- TASK INSTRUCTIONS -
All lines from the opening of the entries below through the line containing "Definition int64 (z" must be output exactly as they appear, with no other lines.

[Stored items]
(* ===== verification/GoBase.v ===== *)
(** * The Go language and standard library, as far as the program uses them

    Machine integers with their wrap-around, [time.Time] and [time.Duration],
    byte strings with the functions of [strings] the bridge calls, UTF-8
    decoding, and errors.  Everything here is executable. *)

From S2P Require Import Prelude.
From stdpp Require Export strings pretty.

(** ** Machine integers *)

Definition two64 : Z := 18446744073709551616.
Definition two63 : Z := 9223372036854775808.

(** [int] and [int64] arithmetic is reduced by [int64]; [uint64] by [uint64]. *)
Definition int64 (z : Z) : Z := (z + two63) mod two64 - two63.
Definition uint64 (z : Z) : Z := z mod two64.

Definition in_int64 (z : Z) : Prop := (- two63 ≤ z < two63)%Z.
Definition in_uint64 (z : Z) : Prop := (0 ≤ z < two64)%Z.

(** Go's [%] on [int] truncates towards zero. *)
Definition go_rem (a b : Z) : Z := Z.rem a b.

(** ** Time

    A [time.Time] is the number of nanoseconds since the zero instant
    (1 January of year 1, UTC), so that [IsZero] is a test for 0; a
    [time.Duration] is an [int64] number of nanoseconds. *)

Definition Time : Type := Z.
Definition Duration : Type := Z.

Definition IsZero (t : Time) : bool := (t =? 0)%Z.

Definition minDuration : Duration := (- two63)%Z.
Definition maxDuration : Duration := (two63 - 1)%Z.

(** [t.Sub(u)] saturates at the ends of the [Duration] range. *)
Definition Sub (t u : Time) : Duration :=
  Z.max minDuration (Z.min maxDuration (t - u)%Z).

Definition Nanosecond : Duration := 1%Z.
Definition Microsecond : Duration := 1000%Z.
Definition Millisecond : Duration := 1000000%Z.
Definition Second : Duration := 1000000000%Z.
Definition Minute : Duration := 60000000000%Z.
Definition Hour : Duration := 3600000000000%Z.

(** ** Byte strings *)

#[global] Arguments String.append : simpl nomatch.

Abbreviation byte := Ascii.ascii.
Abbreviation byte_val := Ascii.N_of_ascii.
Abbreviation mk_byte := Ascii.ascii_of_N.

#[export] Instance byte_eq_dec : EqDecision byte := Ascii.ascii_dec.

Definition hyphen : byte := mk_byte 45.

Fixpoint len (s : string) : nat :=
  match s with EmptyString => 0 | String _ s => S (len s) end.

(** [s[n:]] and [s[:n]] for an [n] within bounds. *)
Fixpoint slice_from (n : nat) (s : string) : string :=
  match n, s with
  | S n, String _ s => slice_from n s
  | _, _ => s
  end.

Fixpoint slice_to (n : nat) (s : string) : string :=
  match n, s with
  | S n, String c s => String c (slice_to n s)
  | _, _ => EmptyString
  end.

(** [strings.HasPrefix(s, prefix)]. *)
Fixpoint HasPrefix (s prefix : string) {struct prefix} : bool :=
  match prefix, s with
  | EmptyString, _ => true
  | String c p, String d s => bool_decide (c = d) && HasPrefix s p
  | String _ _, EmptyString => false
  end.

(** [strings.Contains(s, c)] for a one-byte [c]. *)
Fixpoint ContainsByte (s : string) (c : byte) : bool :=
  match s with
  | EmptyString => false
  | String d s => bool_decide (c = d) || ContainsByte s c
  end.

(** [strings.TrimLeft], [TrimRight] and [Trim] for a one-byte cutset. *)
Fixpoint TrimLeftByte (s : string) (c : byte) : string :=
  match s with
  | String d s' => if bool_decide (d = c) then TrimLeftByte s' c else s
  | EmptyString => EmptyString
  end.

Fixpoint TrimRightByte (s : string) (c : byte) : string :=
  match s with
  | EmptyString => EmptyString
  | String d s =>
      match TrimRightByte s c with
      | EmptyString => if bool_decide (d = c) then EmptyString
                       else String d EmptyString
      | s' => String d s'
      end
  end.

Definition TrimByte (s : string) (c : byte) : string :=
  TrimRightByte (TrimLeftByte s c) c.

(** [strings.Join(elems, sep)]. *)
Fixpoint Join (elems : list string) (sep : string) : string :=
  match elems with
  | [] => EmptyString
  | [s] => s
  | s :: rest => s +:+ sep +:+ Join rest sep
  end.

(** [P] holds of every byte of the string. *)
Fixpoint all_bytes (P : byte → Prop) (s : string) : Prop :=
  match s with EmptyString => True | String c s => P c ∧ all_bytes P s end.

(** ** Runes

    [utf8.DecodeRuneInString]: an invalid encoding yields [RuneError] and
    consumes one byte.  [lead] gives the length of the sequence a first byte
    announces and the range its second byte must lie in. *)

Definition RuneError : N := 65533.

Definition lead (b : N) : option (nat * (N * N)) :=
  (if b <? 194 then None
   else if b <? 224 then Some (2%nat, (128, 191))
   else if b =? 224 then Some (3%nat, (160, 191))
   else if b =? 237 then Some (3%nat, (128, 159))
   else if b <? 240 then Some (3%nat, (128, 191))
   else if b =? 240 then Some (4%nat, (144, 191))
   else if b <? 244 then Some (4%nat, (128, 191))
   else if b =? 244 then Some (4%nat, (128, 143))
   else None)%N.

Definition cont_byte (lo hi : N) (c : byte) : bool :=
  ((lo <=? byte_val c) && (byte_val c <=? hi))%N.

Definition low6 (c : byte) : N := (byte_val c mod 64)%N.

(** The rune at the head of [String c s], and the number of bytes it takes. *)
Definition DecodeRune (c : byte) (s : string) : N * nat :=
  let b := byte_val c in
  if (b <? 128)%N then (b, 1) else
  match lead b, s with
  | Some (2, (lo, hi)), String c1 _ =>
      if cont_byte lo hi c1 then (((b mod 32) * 64 + low6 c1)%N, 2)
      else (RuneError, 1)
  | Some (3, (lo, hi)), String c1 (String c2 _) =>
      if cont_byte lo hi c1 && cont_byte 128 191 c2
      then ((((b mod 16) * 64 + low6 c1) * 64 + low6 c2)%N, 3)
      else (RuneError, 1)
  | Some (4, (lo, hi)), String c1 (String c2 (String c3 _)) =>
      if cont_byte lo hi c1 && cont_byte 128 191 c2 && cont_byte 128 191 c3
      then (((((b mod 8) * 64 + low6 c1) * 64 + low6 c2) * 64 + low6 c3)%N, 4)
      else (RuneError, 1)
  | _, _ => (RuneError, 1)
  end.

(** The runes of a string, as [range s] yields them: one decoded rune per step,
    skipping the [skip] bytes that the previous rune already consumed. *)
Fixpoint runes_from (skip : nat) (s : string) : list N :=
  match s with
  | EmptyString => []
  | String c s =>
      match skip with
      | S skip => runes_from skip s
      | O => let '(r, w) := DecodeRune c s in r :: runes_from (w - 1) s
      end
  end.

Definition runes (s : string) : list N := runes_from 0 s.

(** [unicode.ToLower], restricted to what decides whether the result is an
    ASCII rune: A-Z, U+0130 (whose lower case is i) and U+212A (whose lower
    case is k).  Every other non-ASCII rune has a non-ASCII lower case and is
    left as it is. *)
Definition rune_to_lower (r : N) : N :=
  (if (65 <=? r) && (r <=? 90) then r + 32
   else if r =? 304 then 105
   else if r =? 8490 then 107
   else r)%N.

(** ** Errors

    [errors.New], [fmt.Errorf] without and with a wrapped error (the argument of
    the final [%w]), and the API error of the Orchard client library, which
    carries an HTTP status.  Formats are kept with their arguments, unrendered. *)

Inductive error : Type :=
  | ErrorNew (text : string)
  | Errorf (format : string) (args : list string)
  | Errorf_w (format : string) (args : list string) (inner : error)
  | APIError (StatusCode : Z).

#[export] Instance error_eq_dec : EqDecision error.
Proof. solve_decision. Defined.

(** The pair [(T, error)] of a Go call that fails with a zero value. *)
Inductive result (A : Type) : Type :=
  | OK (a : A)
  | Err (e : error).
Arguments OK {A} a.
Arguments Err {A} e.

(** [errors.As(err, &apiErr)]: the first API error in the chain. *)
Fixpoint errors_as_api (e : error) : option Z :=
  match e with
  | APIError c => Some c
  | Errorf_w _ _ e => errors_as_api e
  | ErrorNew _ | Errorf _ _ => None
  end.

(** ** Lemmas: integers and time *)

Lemma int64_id z : in_int64 z → int64 z = z.
Proof.
  unfold in_int64, int64, two63, two64. intros Hz.
  rewrite Z.mod_small; lia.
Qed.

Lemma int64_range z : in_int64 (int64 z).
Proof.
  unfold in_int64, int64, two63, two64.
  pose proof (Z.mod_pos_bound (z + 9223372036854775808)
    18446744073709551616 ltac:(lia)). lia.
Qed.

Lemma uint64_range z : in_uint64 (uint64 z).
Proof. unfold in_uint64, uint64. apply Z.mod_pos_bound. done. Qed.
Lemma uint64_id z : in_uint64 z → uint64 z = z.
Proof. unfold in_uint64, uint64. intros. by apply Z.mod_small. Qed.

(** Away from saturation [Sub] is the plain difference; in every case it
    compares with an in-range duration as the plain difference does. *)
Lemma Sub_le_iff t u d :
  (minDuration ≤ d < maxDuration)%Z → (Sub t u ≤ d ↔ t - u ≤ d)%Z.
Proof. unfold Sub, minDuration, maxDuration, two63. lia. Qed.

(** ** Lemmas: byte strings *)

Lemma len_app s t : len (s +:+ t) = len s + len t.
Proof. induction s; simpl; auto. Qed.

Lemma app_nil_r_str s : s +:+ EmptyString = s.
Proof. induction s; simpl; congruence. Qed.

Lemma app_assoc_str s t u : (s +:+ t) +:+ u = s +:+ (t +:+ u).
Proof. induction s; simpl; congruence. Qed.

Lemma app_inj_l s t u : s +:+ t = s +:+ u → t = u.
Proof. induction s; simpl; [done|]. intros [= ?]. auto. Qed.

Lemma HasPrefix_spec s p : HasPrefix s p = true ↔ ∃ t, s = p +:+ t.
Proof.
  revert s. induction p as [|c p IH]; intros s; simpl.
  - split; [by exists s|]. by destruct s.
  - destruct s as [|d s].
    + split; [done|]. by intros [t ?].
    + rewrite andb_true_iff, bool_decide_eq_true, IH. split.
      * intros [-> [t ->]]. by exists t.
      * intros [t [= -> ->]]. eauto.
Qed.

Lemma HasPrefix_app p t : HasPrefix (p +:+ t) p = true.
Proof. apply HasPrefix_spec. by exists t. Qed.

Lemma slice_from_app p t : slice_from (len p) (p +:+ t) = t.
Proof. induction p; simpl; [by destruct t|done]. Qed.

Lemma slice_to_app p t : slice_to (len p) (p +:+ t) = p.
Proof. induction p; simpl; [by destruct t|congruence]. Qed.

Lemma slice_to_len n s : len (slice_to n s) = n `min` len s.
Proof. revert s. induction n; intros []; simpl; auto. Qed.

Lemma slice_to_prefix n s : ∃ t, s = slice_to n s +:+ t.
Proof.
  revert s. induction n as [|n IH]; intros [|c s]; simpl; eauto.
  destruct (IH s) as [t Ht]. exists t. congruence.
Qed.

Lemma slice_to_ge n s : len s ≤ n → slice_to n s = s.
Proof.
  revert s. induction n as [|n IH]; intros [|c s]; simpl; try done; try lia.
  intros. f_equal. apply IH. lia.
Qed.

Lemma slice_to_app_ge n s t :
  len s ≤ n → slice_to n (s +:+ t) = s +:+ slice_to (n - len s) t.
Proof.
  revert n. induction s as [|c s IH]; intros n; simpl.
  - by rewrite Nat.sub_0_r.
  - destruct n as [|n]; [lia|]. simpl. intros. rewrite IH by lia. done.
Qed.

Lemma slice_to_app_le n s t : n ≤ len s → slice_to n (s +:+ t) = slice_to n s.
Proof.
  revert n. induction s as [|c s IH]; intros [|n]; simpl; try lia; try done.
  intros. rewrite IH by lia. done.
Qed.

Lemma ContainsByte_app s t c :
  ContainsByte (s +:+ t) c = ContainsByte s c || ContainsByte t c.
Proof. induction s; simpl; [done|]. by rewrite IHs, orb_assoc. Qed.

Lemma not_eq_symm_iff {A} (x y : A) : x ≠ y ↔ y ≠ x.
Proof. split; congruence. Qed.

Lemma ContainsByte_false s c :
  ContainsByte s c = false ↔ all_bytes (λ d, d ≠ c) s.
Proof.
  induction s as [|d s IH]; simpl; [done|].
  rewrite orb_false_iff, bool_decide_eq_false, IH. by rewrite (not_eq_symm_iff c d).
Qed.

Lemma all_bytes_app P s t : all_bytes P (s +:+ t) ↔ all_bytes P s ∧ all_bytes P t.
Proof. induction s as [|c s IH]; simpl; [tauto|]. rewrite IH. tauto. Qed.

Lemma all_bytes_mono (P Q : byte → Prop) s :
  (∀ c, P c → Q c) → all_bytes P s → all_bytes Q s.
Proof. intros HPQ. induction s as [|c s IH]; simpl; [done|]. intros []; auto. Qed.

Lemma TrimLeftByte_suffix s c : ∃ t, s = t +:+ TrimLeftByte s c.
Proof.
  induction s as [|d s [t IH]]; simpl; [by exists EmptyString|].
  case_bool_decide; [|by exists EmptyString].
  exists (String d t). simpl. congruence.
Qed.

Lemma TrimRightByte_prefix s c : ∃ t, s = TrimRightByte s c +:+ t.
Proof.
  induction s as [|d s [t IH]]; simpl; [by exists EmptyString|].
  destruct (TrimRightByte s c) as [|e u]; simpl in *.
  - case_bool_decide; simpl; eauto.
  - exists t. simpl. congruence.
Qed.

Lemma all_bytes_TrimByte P s c : all_bytes P s → all_bytes P (TrimByte s c).
Proof.
  intros Hs. unfold TrimByte.
  destruct (TrimLeftByte_suffix s c) as [t Ht].
  rewrite Ht in Hs. apply all_bytes_app in Hs as [_ Hs].
  destruct (TrimRightByte_prefix (TrimLeftByte s c) c) as [u Hu].
  rewrite Hu in Hs. by apply all_bytes_app in Hs as [Hs _].
Qed.

Lemma TrimRightByte_app_other s d c :
  d ≠ c → TrimRightByte (s +:+ String d EmptyString) c = s +:+ String d EmptyString.
Proof.
  intros Hd. induction s as [|e s IH]; simpl.
  - by rewrite bool_decide_eq_false_2.
  - rewrite IH. by destruct s.
Qed.

(** A string of bytes other than [c] is not changed by trimming [c]. *)
Lemma TrimRightByte_id s c : all_bytes (λ d, d ≠ c) s → TrimRightByte s c = s.
Proof.
  induction s as [|d s IH]; simpl; [done|]. intros [Hd Hs].
  rewrite (IH Hs). destruct s; [|done]. by rewrite bool_decide_eq_false_2.
Qed.

Lemma TrimRightByte_app s t c :
  all_bytes (λ d, d ≠ c) t → t ≠ EmptyString →
  TrimRightByte (s +:+ t) c = s +:+ t.
Proof.
  intros Ht Hne. induction s as [|e s IH]; simpl.
  - by apply TrimRightByte_id.
  - rewrite IH. destruct s, t; done.
Qed.

(** Trimming on the right leaves alone whatever precedes a part it keeps. *)
Lemma TrimRightByte_app_keep s t c :
  TrimRightByte t c ≠ EmptyString →
  TrimRightByte (s +:+ t) c = s +:+ TrimRightByte t c.
Proof.
  intros Hne. induction s as [|e s IH]; simpl; [done|].
  rewrite IH. destruct s, (TrimRightByte t c); done.
Qed.

Lemma TrimRightByte_cons_ne d s c :
  d ≠ c → TrimRightByte (String d s) c ≠ EmptyString.
Proof.
  intros Hd. simpl. destruct (TrimRightByte s c); [|done].
  by rewrite bool_decide_eq_false_2.
Qed.

Lemma TrimRightByte_len s c : len (TrimRightByte s c) ≤ len s.
Proof.
  destruct (TrimRightByte_prefix s c) as [t Ht].
  rewrite Ht at 2. rewrite len_app. lia.
Qed.

(** [ends_with s c]: the last byte of [s] is [c]. *)
Fixpoint ends_with (s : string) (c : byte) : bool :=
  match s with
  | EmptyString => false
  | String d EmptyString => bool_decide (d = c)
  | String _ s => ends_with s c
  end.

Lemma ends_with_cons d s c :
  s ≠ EmptyString → ends_with (String d s) c = ends_with s c.
Proof. by destruct s. Qed.

Lemma ends_with_app s t c :
  t ≠ EmptyString → ends_with (s +:+ t) c = ends_with t c.
Proof.
  intros Ht. induction s as [|d s IH]; simpl; [done|].
  rewrite <-IH. by destruct s, t.
Qed.

Lemma ends_with_TrimRightByte s c : ends_with (TrimRightByte s c) c = false.
Proof.
  induction s as [|d s IH]; simpl; [done|].
  destruct (TrimRightByte s c) as [|e u].
  - case_bool_decide; simpl; [done|]. by rewrite bool_decide_eq_false_2.
  - rewrite ends_with_cons; done.
Qed.

Lemma ends_with_all_bytes s c :
  all_bytes (λ d, d ≠ c) s → ends_with s c = false.
Proof.
  induction s as [|d s IH]; [done|]. intros [Hd Hs].
  destruct s as [|e s]; simpl; [by rewrite bool_decide_eq_false_2|auto].
Qed.

Lemma TrimLeftByte_head s c :
  TrimLeftByte s c = EmptyString ∨
  ∃ d t, TrimLeftByte s c = String d t ∧ d ≠ c.
Proof.
  induction s as [|d s IH]; simpl; [by left|].
  case_bool_decide; [done|]. right. eauto.
Qed.

(** A trimmed string is empty or starts with another byte. *)
Lemma TrimByte_head s c :
  TrimByte s c = EmptyString ∨ ∃ d t, TrimByte s c = String d t ∧ d ≠ c.
Proof.
  unfold TrimByte. destruct (TrimLeftByte_head s c) as [->|(d & t & -> & Hd)].
  - by left.
  - right. simpl. destruct (TrimRightByte t c); [|by eauto].
    rewrite bool_decide_eq_false_2 by done. eauto.
Qed.

(** The text before and after the last [c] of a string are determined by it. *)
Lemma last_byte_split c a x b y :
  all_bytes (λ d, d ≠ c) x → all_bytes (λ d, d ≠ c) y →
  a +:+ String c x = b +:+ String c y → a = b ∧ x = y.
Proof.
  intros Hx Hy. revert b. induction a as [|d a IH]; intros [|e b]; simpl.
  - by intros [= ->].
  - intros [= -> ->]. apply all_bytes_app in Hx as [_ [Hc _]]. done.
  - intros [= -> <-]. apply all_bytes_app in Hy as [_ [Hc _]]. done.
  - intros [= -> H]. destruct (IH _ H) as [-> ->]. done.
Qed.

- RESPONSE TO THE EXERCISE -
(* ===== verification/GoBase.v ===== *)
(** * The Go language and standard library, as far as the program uses them

    Machine integers with their wrap-around, [time.Time] and [time.Duration],
    byte strings with the functions of [strings] the bridge calls, UTF-8
    decoding, and errors.  Everything here is executable. *)

From S2P Require Import Prelude.
From stdpp Require Export strings pretty.

(** ** Machine integers *)

Definition two64 : Z := 18446744073709551616.
Definition two63 : Z := 9223372036854775808.

(** [int] and [int64] arithmetic is reduced by [int64]; [uint64] by [uint64]. *)
Definition int64 (z : Z) : Z := (z + two63) mod two64 - two63.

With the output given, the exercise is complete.